(* ===== verification/Threads.v ===== *)
(** * Handler threads interleaved on the shared history

    [start] (src/server.py 271-275) runs [handle_client] in one thread per
    connection.  The threads share one object, [self.request_history]:
    everything else a handler touches (its client socket, the file
    system it only reads, what it prints) belongs to it alone.  So the
    interleavings that matter are those of the accesses to the history:
    the read of the whole list by [create_group_page] (line 195), the
    length test (line 138), [pop(0)] (line 139) and [append] (line 142).

    A thread is a program [tprog] whose nodes are these accesses and
    whose leaves carry the result of the handler and its local state (the
    socket and the log); between two nodes the thread computes alone, in
    the continuation.  [TM] is the monad of such programs, and
    [handle_client_t] is [handle_client] written in it, statement by
    statement, with the handler's own socket operations lifted ([tlift]).
    [tseq] runs a program alone against a history; [handle_client_t_seq]
    shows that alone it is exactly [Handler.handle_client].  [tstep] runs
    the threads of a configuration one access at a time, in any order.

    The iteration of line 195 is CPython's reverse list iterator: the
    length once, then one item per step, each a separate access, so
    another thread can [pop(0)] and [append] in between.  Two program
    logics: [twp_app]/[tsafe_app] for what every leaf satisfies and what
    every entry appended satisfies ([recorded]: the decoded request of
    the thread's connection, never a favicon request), [bwp]/[bsafe]
    for the number of entries a thread adds and the accesses it makes,
    given a bound [L] on the length of the history. *)

From Stdlib Require Import ZArith String.
From stdpp Require Import base list relations.
From S2P Require Import Prelude Utf8 PyStr History Fs Page Handler.

Local Open Scope Z_scope.

Module Threads.

Import PyStr History Fs Page Handler.

(** ** Programs of a thread *)

(** What a handler thread owns: its socket and the log of the exceptions it
    caught. *)
Record local := mk_local { l_sock : sock; l_log : list pyexc }.

Definition loc (w : world) : local := mk_local (w_sock w) (w_log w).
Definition glue (h : list entry) (l : local) : world := mk_world h (l_sock l) (l_log l).

Inductive tprog (A : Type) : Type :=
| TRet (r : res A) (l : local)              (** finished *)
| TCheck (k : nat -> tprog A)               (** [len(self.request_history)] *)
| TGet (n : nat) (k : option entry -> tprog A)
    (** item [n] if [n] is below the length, [None] past the end *)
| TPop (k : bool -> tprog A)                (** [pop(0)]; [false]: the list was empty *)
| TAppend (e : entry) (k : tprog A).        (** [append(e)] *)
Arguments TRet {A} r l.
Arguments TCheck {A} k.
Arguments TGet {A} n k.
Arguments TPop {A} k.
Arguments TAppend {A} e k.

(** Continue every leaf of [p] with [g]. *)
Fixpoint tleaf {A B} (p : tprog A) (g : res A -> local -> tprog B) : tprog B :=
  match p with
  | TRet r l => g r l
  | TCheck k => TCheck (fun n => tleaf (k n) g)
  | TGet n k => TGet n (fun o => tleaf (k o) g)
  | TPop k => TPop (fun b => tleaf (k b) g)
  | TAppend e k => TAppend e (tleaf k g)
  end.

Definition TM (A : Type) : Type := local -> tprog A.

Definition tret {A} (a : A) : TM A := fun l => TRet (Ret a) l.
Definition traise {A} (e : pyexc) : TM A := fun l => TRet (Raise e) l.
Definition tbind {A B} (f : A -> TM B) (m : TM A) : TM B :=
  fun l => tleaf (m l) (fun r l' => match r with Ret a => f a l' | Raise e => TRet (Raise e) l' end).

#[export] Instance tm_mret : MRet TM := fun A => @tret A.
#[export] Instance tm_mbind : MBind TM := fun A B => @tbind A B.

(** [try: m except E: h] and [try: m finally: f]. *)
Definition ttry {A} (catches : pyexc -> bool) (m : TM A) (h : pyexc -> TM A) : TM A :=
  fun l => tleaf (m l) (fun r l' => match r with
                                    | Raise e => if catches e then h e l' else TRet r l'
                                    | _ => TRet r l'
                                    end).
Definition tfinally {A} (m : TM A) (f : TM unit) : TM A :=
  fun l => tleaf (m l) (fun r l' => tleaf (f l') (fun r' l'' => match r' with
                                                               | Ret _ => TRet r l''
                                                               | Raise e => TRet (Raise e) l''
                                                               end)).

(** A statement of the handler that only touches the thread's own state. *)
Definition tlift {A} (m : PY world A) : TM A :=
  fun l => let (r, w') := m (glue [] l) in TRet r (loc w').

(** The accesses to the history: its length, and an item. *)
Definition tlen : TM nat := fun l => TCheck (fun n => TRet (Ret n) l).

(** The items a reverse iterator at index [i - 1] still yields: CPython's
    [listreviter_next] returns the item at its index if the index is below
    the list's current length and steps down, and stops otherwise; at
    index [-1] it stops without looking at the list. *)
Fixpoint trev_from (i : nat) : TM (list entry) :=
  match i with
  | O => mret []
  | S j => fun l => TGet j (fun o => match o with
                                     | Some e => (es ← trev_from j; mret (e :: es)) l
                                     | None => TRet (Ret []) l
                                     end)
  end.

(** [for record in reversed(self.request_history)] (line 195), run by
    the list comprehension of lines 182-196: [list.__reversed__] reads the
    length once, then each iteration is one access. *)
Definition treversed : TM (list entry) := n ← tlen; trev_from n.

(** [add_to_request_history] (lines 132-148), three accesses; [pop(0)] on
    an empty list raises [IndexError]. *)
Definition tadd (req resp : pystr) : TM unit := fun l =>
  TCheck (fun n =>
    if decide (capacity <= n)%nat then
      TPop (fun ok => if ok then TAppend (mk_entry req resp) (TRet (Ret tt) l)
                      else TRet (Raise IndexError) l)
    else TAppend (mk_entry req resp) (TRet (Ret tt) l)).

(** ** The handler as a thread (lines 36-130) *)

Section WithFs.
Context {F : Type} `{FileSystem F}.
Context (fs : F) (base_dir : pystr).

Definition send_pdf_t (request : pystr) (b : bytes) : TM flow :=
  head ← tlift (encode (resp_pdf_head (length b)));
  tlift (sendall head);;
  tlift (sendall b);;
  tadd request pdf_sent;;
  tlift close;;
  mret Returned.

Definition route_t (request method path : pystr) : TM flow :=
  if decide (method = method_get) then
    if decide (path = path_root) then
      records ← treversed;
      (* [create_group_page] takes the list whose reversal it renders *)
      response_body ← tlift (py_lift (create_group_page fs base_dir (rev records)));
      mret (Respond (Some (resp_index response_body)))
    else if startswith path reports_prefix then
      response_body ← tlift (py_lift (serve_pdf fs base_dir path));
      match response_body with
      | Some ((_ :: _) as b) => send_pdf_t request b
      | _ => mret (Respond (Some resp_404))
      end
    else mret (Respond None)
  else mret (Respond (Some resp_405)).
(** The exits of the loop: [KeyboardInterrupt] is caught, [OSError] escapes. *)
Lemma step_exit (host : pystr) (port : Z) (ts : list bytes) (ev : event) :
  (forall d, ev <> Connect d) ->
  step (mk_server host port (Some (listening_sock host port 0)) ts Listening) ev =
    mk_server host port (Some (listening_sock host port 1)) ts
      (match ev with Interrupt => Stopped | _ => Crashed OSError end).
Proof. intros Hc. destruct ev as [d| |]; [by destruct (Hc d)|reflexivity|reflexivity]. Qed.


(** Every sequence of answers is a run of connections, then possibly one
    answer that raises. *)
Lemma events_split (evs : list event) :
  (exists cs, evs = map Connect cs) \/
  (exists cs ev rest, (forall d, ev <> Connect d) /\ evs = map Connect cs ++ ev :: rest).
Proof.
  induction evs as [|ev evs [[cs ->]|[cs [ev' [rest [Hev ->]]]]]].
  - left. by exists [].
  - destruct ev as [d| |]; [left; by exists (d :: cs)|right; by exists [], Interrupt, (map Connect cs)
      |right; by exists [], AcceptError, (map Connect cs)].
  - destruct ev as [d| |]; right.
    + by exists (d :: cs), ev', rest.
    + by exists [], Interrupt, (map Connect cs ++ ev' :: rest).
    + by exists [], AcceptError, (map Connect cs ++ ev' :: rest).
Qed.

(** While the loop runs, the listening socket is open and never closed. *)
Definition loop_inv (s : server) : Prop :=
  srv_phase s = Listening -> exists l, srv_sock s = Some l /\ l_closes l = 0%nat.

Lemma step_loop_inv (s : server) (ev : event) : loop_inv s -> loop_inv (step s ev).
Proof.
  intros Hinv. destruct (decide (srv_phase s = Listening)) as [Hp|Hp];
    [|by rewrite step_ended].
  destruct (Hinv Hp) as [l [Hl Hc]]. destruct ev as [d| |].
  - rewrite step_connect by done. intros _. by exists l.
  - destruct s as [h p o ts ph]; simpl in *; subst. by intros ?.
  - destruct s as [h p o ts ph]; simpl in *; subst. by intros ?.
Qed.

(** One answer of [accept()] is the contract's move on that answer. *)
Lemma step_refines (s : server) (ev : event) :
  loop_inv s -> spec_step (abs s) ev (abs (step s ev)).
Proof.
  intros Hinv. destruct (decide (srv_phase s = Listening)) as [Hp|Hp].
  - destruct (Hinv Hp) as [[r b bl c] [Hl Hc]]. simpl in Hc. subst c.
    destruct s as [h p o ts ph]; simpl in *; subst.
    destruct ev as [d| |]; unfold abs; simpl; constructor; by intros d.
  - rewrite step_ended by done. constructor. simpl. by apply bool_decide_eq_false_2.
Qed.

Lemma fold_refines (evs : list event) (s : server) :
  loop_inv s -> spec_run (abs s) evs (abs (fold_left step evs s)).
Proof.
  revert s. induction evs as [|ev evs IH]; intros s Hinv; simpl; [constructor|].
  econstructor; [by apply step_refines|]. by apply IH, step_loop_inv.
Qed.


(** [start] creates the listening socket before anything can fail, and no
    later step drops it. *)
Lemma run_sock (host : pystr) (port : Z) (bind_ok : bool) (evs : list event) :
  srv_sock (run host port bind_ok evs) <> None.
Proof.
  unfold run. assert (srv_sock (start bind_ok (init host port)) <> None) as Hs by (by destruct bind_ok).
  revert Hs. generalize (start bind_ok (init host port)). induction evs as [|ev evs IH]; [done|].
  intros s Hs. apply IH. unfold step.
  destruct s as [h p [l|] ts []]; try done; destruct ev; done.
Qed.

(** ** Theorems *)

(** C25: while clients connect, the server keeps listening on its address
    with [SO_REUSEADDR] and a backlog of 5, and starts one handler thread
    per connection, in the order of the connections. *)
Theorem run_serves (host : pystr) (port : Z) (cs : list bytes) :
  run host port true (map Connect cs) =
    mk_server host port (Some (listening_sock host port 0)) cs Listening.
Proof. unfold run. rewrite start_ok, run_connects by done. reflexivity. Qed.

(** C26: when [accept()] raises, the loop ends: [KeyboardInterrupt] is
    caught and [start] returns, [OSError] escapes from [start]; in both
    cases the listening socket has been closed once, and no later answer
    changes anything. *)
Theorem run_stops (host : pystr) (port : Z) (cs : list bytes) (ev : event) (rest : list event) :
  (forall d, ev <> Connect d) ->
  run host port true (map Connect cs ++ ev :: rest) =
    mk_server host port (Some (listening_sock host port 1)) cs
      (match ev with Interrupt => Stopped | _ => Crashed OSError end).
Proof.
  intros Hev. unfold run. rewrite fold_left_app, start_ok, run_connects by done. simpl.
  rewrite step_exit by done. rewrite run_ended; [done|]. by destruct ev.
Qed.

(** C23: the listening socket is closed exactly once when the loop has
    ended, and not at all while it runs, whatever [accept()] answers. *)
Theorem run_closes_once (host : pystr) (port : Z) (evs : list event) :
  exists l, srv_sock (run host port true evs) = Some l /\
    l_closes l = (if decide (srv_phase (run host port true evs) = Listening) then 0 else 1)%nat.
Proof.
  destruct (events_split evs) as [[cs ->]|[cs [ev [rest [Hev ->]]]]].
  - unfold run. rewrite start_ok, run_connects by done. by eexists.
  - unfold run. rewrite fold_left_app, start_ok, run_connects by done. simpl.
    rewrite step_exit by done. rewrite run_ended; [|by destruct ev].
    eexists. split; [done|]. by destruct ev.
Qed.
Lemma sys_complete_witness :
  exists sched y, run_sys demo demo_base race_end sched = Some y /\ sys_evs y = [] /\
    Forall (fun p => finished p = true) (t_threads (sys_conf y)).
Proof.
  apply (sys_complete demo demo_base main_host main_port true race_evs race_end).
  apply (run_sys_rtc demo demo_base _ race_sched). vm_compute. reflexivity.
Defined.

End System.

--------

_What you should do_: Among the lines of the data, find every one that holds "match" and copy it.

_Solution to the exercise_:
  match p with
  fun l => tleaf (m l) (fun r l' => match r with Ret a => f a l' | Raise e => TRet (Raise e) l' end).
  fun l => tleaf (m l) (fun r l' => match r with
  fun l => tleaf (m l) (fun r l' => tleaf (f l') (fun r' l'' => match r' with
  match i with
  | S j => fun l => TGet j (fun o => match o with
      match response_body with
      (match ev with Interrupt => Stopped | _ => Crashed OSError end).
      (match ev with Interrupt => Stopped | _ => Crashed OSError end).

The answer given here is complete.